Cardioprotective effects of Rooibos (Aspalathus linearis) against isoproterenol-induced hypertrophy in H9c2 cardiomyoblasts: Enhancing antioxidative and mitochondrial function

Abstract

Cardiovascular disease (CVD) is a global health threat associated with several risk factors, including systemic hypertension. Persistent elevation in blood pressure exerts significant stress on the left ventricle, which can lead to left ventricular hypertrophy and over time, progress to left ventricular failure. Most pharmacological treatments have long-term side effects and are costly, especially for patients who reside in low-resource settings.
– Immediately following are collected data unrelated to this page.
(** From the loop test on, an uninterrupted thread computes what
    [check_rate_limit] computes. *)
Lemma run_alone_loop (ip : pystr) (now : Q) (q : list Q) :
  forall (log : store) (fuel : nat),
    log !! ip = Some q ->
    2 * length q + 3 <= fuel ->
    run_alone fuel (Thread ip now AtLoopTest) log =
      (Thread ip now (Returned (fst (check_rate_limit ip now log))),
       snd (check_rate_limit ip now log)).
Proof.
  induction q as [|t0 q IH]; intros log fuel Hq Hfuel.
  - destruct fuel as [|[|[|fuel]]]; try (simpl in Hfuel; lia).
    pose proof (window_lookup _ _ _ Hq) as Hw.
    thread_step Hw. thread_step Hw.
    change (RATE_LIMIT_MAX <=? length (@nil Q))%nat with false. cbn [fst snd].
    thread_step Hw.
    rewrite run_alone_returned.
    unfold check_rate_limit. rewrite Hw. reflexivity.
  - pose proof (window_lookup _ _ _ Hq) as Hw.
    destruct fuel as [|[|[|fuel]]]; try (simpl in Hfuel; lia).
    thread_step Hw.
    destruct (Qle_bool t0 (now - RATE_LIMIT_WINDOW)) eqn:E; cbn [fst snd].
    + thread_step Hw.
      rewrite IH; [|apply lookup_insert_eq | simpl in Hfuel; lia].
      unfold check_rate_limit. unfold window.
      rewrite lookup_insert_eq, Hq. cbn [default option_rect id prune].
      rewrite E. cbv zeta.
      destruct (RATE_LIMIT_MAX <=? length (prune now q))%nat.
      * destruct (prune now q); cbn [fst snd]; now rewrite insert_insert_eq.
      * cbn [fst snd]. now rewrite insert_insert_eq.
    + unfold check_rate_limit. rewrite Hw. cbn [prune]. rewrite E. cbv zeta.
      thread_step Hw.
      destruct (RATE_LIMIT_MAX <=? length (t0 :: q))%nat; cbn [fst snd].
      * thread_step Hw.
        rewrite run_alone_returned. now rewrite insert_id.
      * thread_step Hw.
        now rewrite run_alone_returned.
Qed.

(** A call that is not interrupted behaves as [check_rate_limit]. *)
Lemma run_alone_check (ip : pystr) (now : Q) (log : store) :
  run_alone (2 * length (window log ip) + 4) (Thread ip now AtLookup) log =
    (Thread ip now (Returned (fst (check_rate_limit ip now log))),
     snd (check_rate_limit ip now log)).
Proof.
  replace (2 * length (window log ip) + 4)
    with (S (2 * length (window log ip) + 3)) by lia.
  rewrite run_alone_S. unfold step_thread, at_pc.
  cbn [th_pc th_ip th_now fst snd].
  rewrite (run_alone_loop ip now (window log ip));
    [|apply lookup_insert_eq | lia].
  rewrite (check_decision_window ip now _ log).
  2:{ unfold window at 1. now rewrite lookup_insert_eq. }
  f_equal. unfold check_rate_limit.
  assert (Hw : window (<[ip := window log ip]> log) ip = window log ip).
  { unfold window at 1. now rewrite lookup_insert_eq. }
  rewrite Hw. cbv zeta.
  destruct (RATE_LIMIT_MAX <=? length (prune now (window log ip)))%nat.
  - destruct (prune now (window log ip)); cbn [snd]; now rewrite insert_insert_eq.
  - cbn [snd]. now rewrite insert_insert_eq.
Qed.

(** C9 (counterexample): 121 requests of a fresh client arrive together.
    Scheduled so that every thread evaluates [len(q) >= RATE_LIMIT_MAX]
    before any thread appends, all 121 are admitted and none is denied:
    one more admission than [RATE_LIMIT_MAX] allows. *)
Lemma interleaved_checks_overshoot :
  admits (fst (exec (test_then_append 121)
                    (spawn 121 (py "10.0.0.1") 0, request_log))) = 121 /\
  denials (fst (exec (test_then_append 121)
                     (spawn 121 (py "10.0.0.1") 0, request_log))) = 0 /\
  RATE_LIMIT_MAX < 121.
Proof. vm_compute. repeat split. apply le_n. Qed.

(** The same requests served one after another: 120 admitted, 1 denied. *)
Lemma serialized_checks_respect_max :
  admits (fst (exec (one_at_a_time 121)
                    (spawn 121 (py "10.0.0.1") 0, request_log))) = RATE_LIMIT_MAX /\
  denials (fst (exec (one_at_a_time 121)
                     (spawn 121 (py "10.0.0.1") 0, request_log))) = 1.
Proof. vm_compute. split; reflexivity. Qed.

Lemma prune_live_id (now : Q) (q : list Q) :
  Forall (fun t => live now t = true) q -> prune now q = q.
Proof.
  intros Hall. destruct q as [|t q]; [reflexivity|].
  inversion Hall as [|? ? Ht _]; subst.
  unfold live in Ht. apply negb_true_iff in Ht. simpl. now rewrite Ht.
Qed.

Lemma live_later (now t u : Q) :
  (t <= u)%Q -> live now t = true -> live now u = true.
Proof. rewrite !live_true. intros. lra. Qed.

(** Calls of one client at times among which nothing expires: they are
    admitted until the window is full and denied from then on. *)
Lemma run_checks_no_expiry (ip : pystr) (ts : list Q) :
  forall (log : store),
    Forall (fun u => Forall (fun t => live u t = true) (window log ip ++ ts)) ts ->
    length (List.filter is_admit (fst (run_checks (map (pair ip) ts) log))) =
      Nat.min (length ts) (RATE_LIMIT_MAX - length (window log ip)) /\
    length (List.filter is_deny (fst (run_checks (map (pair ip) ts) log))) =
      length ts - (RATE_LIMIT_MAX - length (window log ip)).
Proof.
  induction ts as [|u ts IH]; intros log Hall.
  - simpl. split; reflexivity.
  - inversion Hall as [|? ? Hu Hrest]; subst.
    apply Forall_app in Hu. destruct Hu as [Hq _].
    cbn [map]. rewrite run_checks_cons. cbn [fst].
    pose proof (prune_live_id u _ Hq) as Hp.
    destruct (check_cases ip u log) as [(Hd & Hlt & Hw)|(r & Hd & Hge & Hw)];
      rewrite Hp in *; rewrite Hd; cbn [List.filter is_admit is_deny length].
    + destruct (IH (snd (check_rate_limit ip u log))) as [Ha Hn].
      { rewrite Hw, <- app_assoc. cbn [app].
        eapply Forall_impl; [exact Hrest|]. intros x Hx. exact Hx. }
      rewrite Ha, Hn, Hw, length_app. cbn [length]. split; lia.
    + destruct (IH (snd (check_rate_limit ip u log))) as [Ha Hn].
      { rewrite Hw. eapply Forall_impl; [exact Hrest|].
        intros x Hx. apply Forall_app in Hx. destruct Hx as [Hx1 Hx2].
        apply Forall_app. split; [exact Hx1 | now inversion Hx2]. }
      rewrite Ha, Hn, Hw. split; lia.
Qed.

Lemma within_one_window_live (ts : list Q) :
  nondecreasing ts = true ->
  within_one_window ts = true ->
  Forall (fun u => Forall (fun t => live u t = true) ts) ts.
Proof.
  intros Hs Hw. destruct ts as [|t0 ts]; [constructor|].
  unfold within_one_window in Hw.
  apply nondecreasing_cons in Hs. destruct Hs as [Hle _].
  assert (Hall : Forall (fun t => (t0 <= t)%Q) (t0 :: ts)).
  { constructor; [apply Qle_refl | exact Hle]. }
  apply Forall_forall. intros u Hu.
  assert (Hlu : live u t0 = true).
  { rewrite forallb_forall in Hw. apply Hw. now apply list_elem_of_In. }
  eapply Forall_impl; [exact Hall|].
  intros t Ht. simpl in Ht. now apply (live_later u t0).
Qed.

(** C9 (amended): when the N > [RATE_LIMIT_MAX] checks of a fresh client
    are served one after another, at non-decreasing clock readings that
    all lie less than [RATE_LIMIT_WINDOW] after the first, exactly
    [RATE_LIMIT_MAX] of them are admitted and the other
    N - [RATE_LIMIT_MAX] are denied. *)
Theorem serialized_checks_admit_exactly_max
    (ip : pystr) (ts : list Q) (log : store) :
  log !! ip = None ->
  nondecreasing ts = true ->
  within_one_window ts = true ->
  RATE_LIMIT_MAX < length ts ->
  length (List.filter is_admit (fst (run_checks (map (pair ip) ts) log)))
    = RATE_LIMIT_MAX /\
  length (List.filter is_deny (fst (run_checks (map (pair ip) ts) log)))
    = length ts - RATE_LIMIT_MAX.
Proof.
  intros Hfresh Hs Hw Hn.
  assert (Hnil : window log ip = []).
  { unfold window. now rewrite Hfresh. }
  destruct (run_checks_no_expiry ip ts log) as [Ha Hd].
  { rewrite Hnil. cbn [app]. now apply within_one_window_live. }
  rewrite Hnil in Ha, Hd. cbn [length] in Ha, Hd.
  rewrite Ha, Hd. split; lia.
Qed.

Lemma serialized_checks_admit_exactly_max_witness :
  length (List.filter is_admit
            (fst (run_checks (map (pair (py "10.0.0.1")) (replicate 130 1%Q))
                             request_log)))
    = RATE_LIMIT_MAX /\
  length (List.filter is_deny
            (fst (run_checks (map (pair (py "10.0.0.1")) (replicate 130 1%Q))
                             request_log)))
    = length (replicate 130 1%Q) - RATE_LIMIT_MAX.
Proof.
  apply serialized_checks_admit_exactly_max.
  - vm_compute. reflexivity.
  - vm_compute. reflexivity.
  - vm_compute. reflexivity.
  - vm_compute. lia.
Defined.

#[local] Set Warnings "-clear-no-such-hyp".

(** * Further properties of the rate limiter *)

(** X1: served one after another with a clock that never runs backwards
    for the client, at most [RATE_LIMIT_MAX] of the client's admitted
    requests lie in the window of [RATE_LIMIT_WINDOW] seconds that ends
    at [now]. *)
Theorem admitted_in_window_bounded
    (calls : list (pystr * Q)) (ip : pystr) (now : Q) :
  nondecreasing (client_times ip calls ++ [now]) = true ->
  length (List.filter (live now)
            (admitted_times ip calls (fst (run_checks calls request_log))))
    <= RATE_LIMIT_MAX.
Proof.
  intros Hs.
  pose proof (run_checks_fresh_hist calls ip now Hs) as (_ & _ & Hlen).
  apply nondecreasing_app_inv in Hs. destruct Hs as (_ & _ & Hle).
  assert (Hall : Forall (fun c => (c <= now)%Q) (client_times ip calls)).
  { eapply Forall_impl; [exact Hle|]. intros c Hc. now inversion Hc. }
  pose proof (run_checks_live calls request_log ip now Hall) as Hlive.
  change (window request_log ip) with (@nil Q) in Hlive. cbn [List.filter app] in Hlive.
  rewrite <- Hlive.
  pose proof (filter_length_le (live now)
                (window (snd (run_checks calls request_log)) ip)).
  lia.
Qed.

Lemma admitted_in_window_bounded_witness :
  length (List.filter (live 50)
            (admitted_times (py "10.0.0.1")
               (replicate 125 (py "10.0.0.1", 1%Q))
               (fst (run_checks (replicate 125 (py "10.0.0.1", 1%Q)) request_log))))
    <= RATE_LIMIT_MAX.
Proof. apply admitted_in_window_bounded. vm_compute. reflexivity. Defined.

Lemma prune_suffix (now : Q) (q : list Q) : exists k, q = k ++ prune now q.
Proof.
  destruct (prune_split now q) as (k & Hk & _). now exists k.
Qed.

Lemma run_checks_suffix (calls : list (pystr * Q)) :
  forall (log : store) (ip : pystr),
    exists k,
      window log ip ++ admitted_times ip calls (fst (run_checks calls log)) =
        k ++ window (snd (run_checks calls log)) ip.
Proof.
  induction calls as [|[c t] calls IH]; intros log ip.
  - exists []. simpl. now rewrite app_nil_r.
  - rewrite run_checks_cons. cbn [fst snd]. simpl admitted_times.
    destruct (IH (snd (check_rate_limit c t log)) ip) as (k & Hk).
    destruct (decide (c = ip)) as [->|Hne].
    + destruct (prune_suffix t (window log ip)) as (k0 & Hk0).
      destruct (check_cases ip t log) as [(Hd & _ & Hw)|(r & Hd & _ & Hw)];
        rewrite Hd; rewrite Hw in Hk.
      * exists (k0 ++ k). rewrite <- app_assoc, <- Hk.
        rewrite Hk0 at 1. now rewrite <- !app_assoc.
      * exists (k0 ++ k). rewrite <- app_assoc, <- Hk.
        rewrite Hk0 at 1. now rewrite <- !app_assoc.
    + rewrite check_window_other in Hk by exact Hne.
      exists k. rewrite <- Hk.
      destruct (fst (check_rate_limit c t log)) as [[|r]|e]; reflexivity.
Qed.

(** X2: starting from the empty store, a client's window always consists
    of the clock readings of its most recent admitted requests, in the
    order they were admitted: it is a suffix of the list of admitted
    readings, and denied requests never appear in it. *)
Theorem window_is_suffix_of_admitted (calls : list (pystr * Q)) (ip : pystr) :
  window (snd (run_checks calls request_log)) ip
    `suffix_of` admitted_times ip calls (fst (run_checks calls request_log)).
Proof.
  destruct (run_checks_suffix calls request_log ip) as (k & Hk).
  exists k. exact Hk.
Qed.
Therefore, there is a quest to identify adjuvant therapies that are more natural and affordable, to assist in managing CVD. This study aimed to evaluate the protective effects of Aspalathus linearis (Rooibos, RB) against isoproterenol-induced hypertrophy in H9c2 cardiomyoblasts. Cardiomyoblasts were exposed to either isoproterenol (50 μM, 24 h), RB (100 μg/mL, 24 h), co-treatment with isoproterenol (50 μM, 24 h) and control (2 % FBS media, 24 h). We conducted the following experiments: cell viability assay (MTT), cell size (light microscopy), antioxidant assays (SOD and CAT), lipid peroxidation assay (TBARS), Western blots, high-resolution respirometry and an ATP assay. Isoproterenol increased cell size, reduced cell viability, reduced the activities of SOD and CAT, increased oxidative stress via an increase in lipid peroxidation, reduced mitochondrial routine respiration, complex-I linked OXPHOS and the contribution of complex-II to the ETS via the S-pathway, and elevated complex-IV activity without negatively impacting ATP levels. Co-treatment with RB and isoproterenol reduced cell size, improved antioxidant enzyme activity, increased routine respiration, increased complex-I linked OXPHOS, and reduced the cytochrome-c response, while increasing the expression of total Akt and reducing total NFAT expression. Our data suggests that RB may be a potential adjuvant therapy in treating left ventricular hypertrophy. The protective effect of RB in this context is ascribed to its potent antioxidant action and rescuing effect on mitochondrial dysfunction.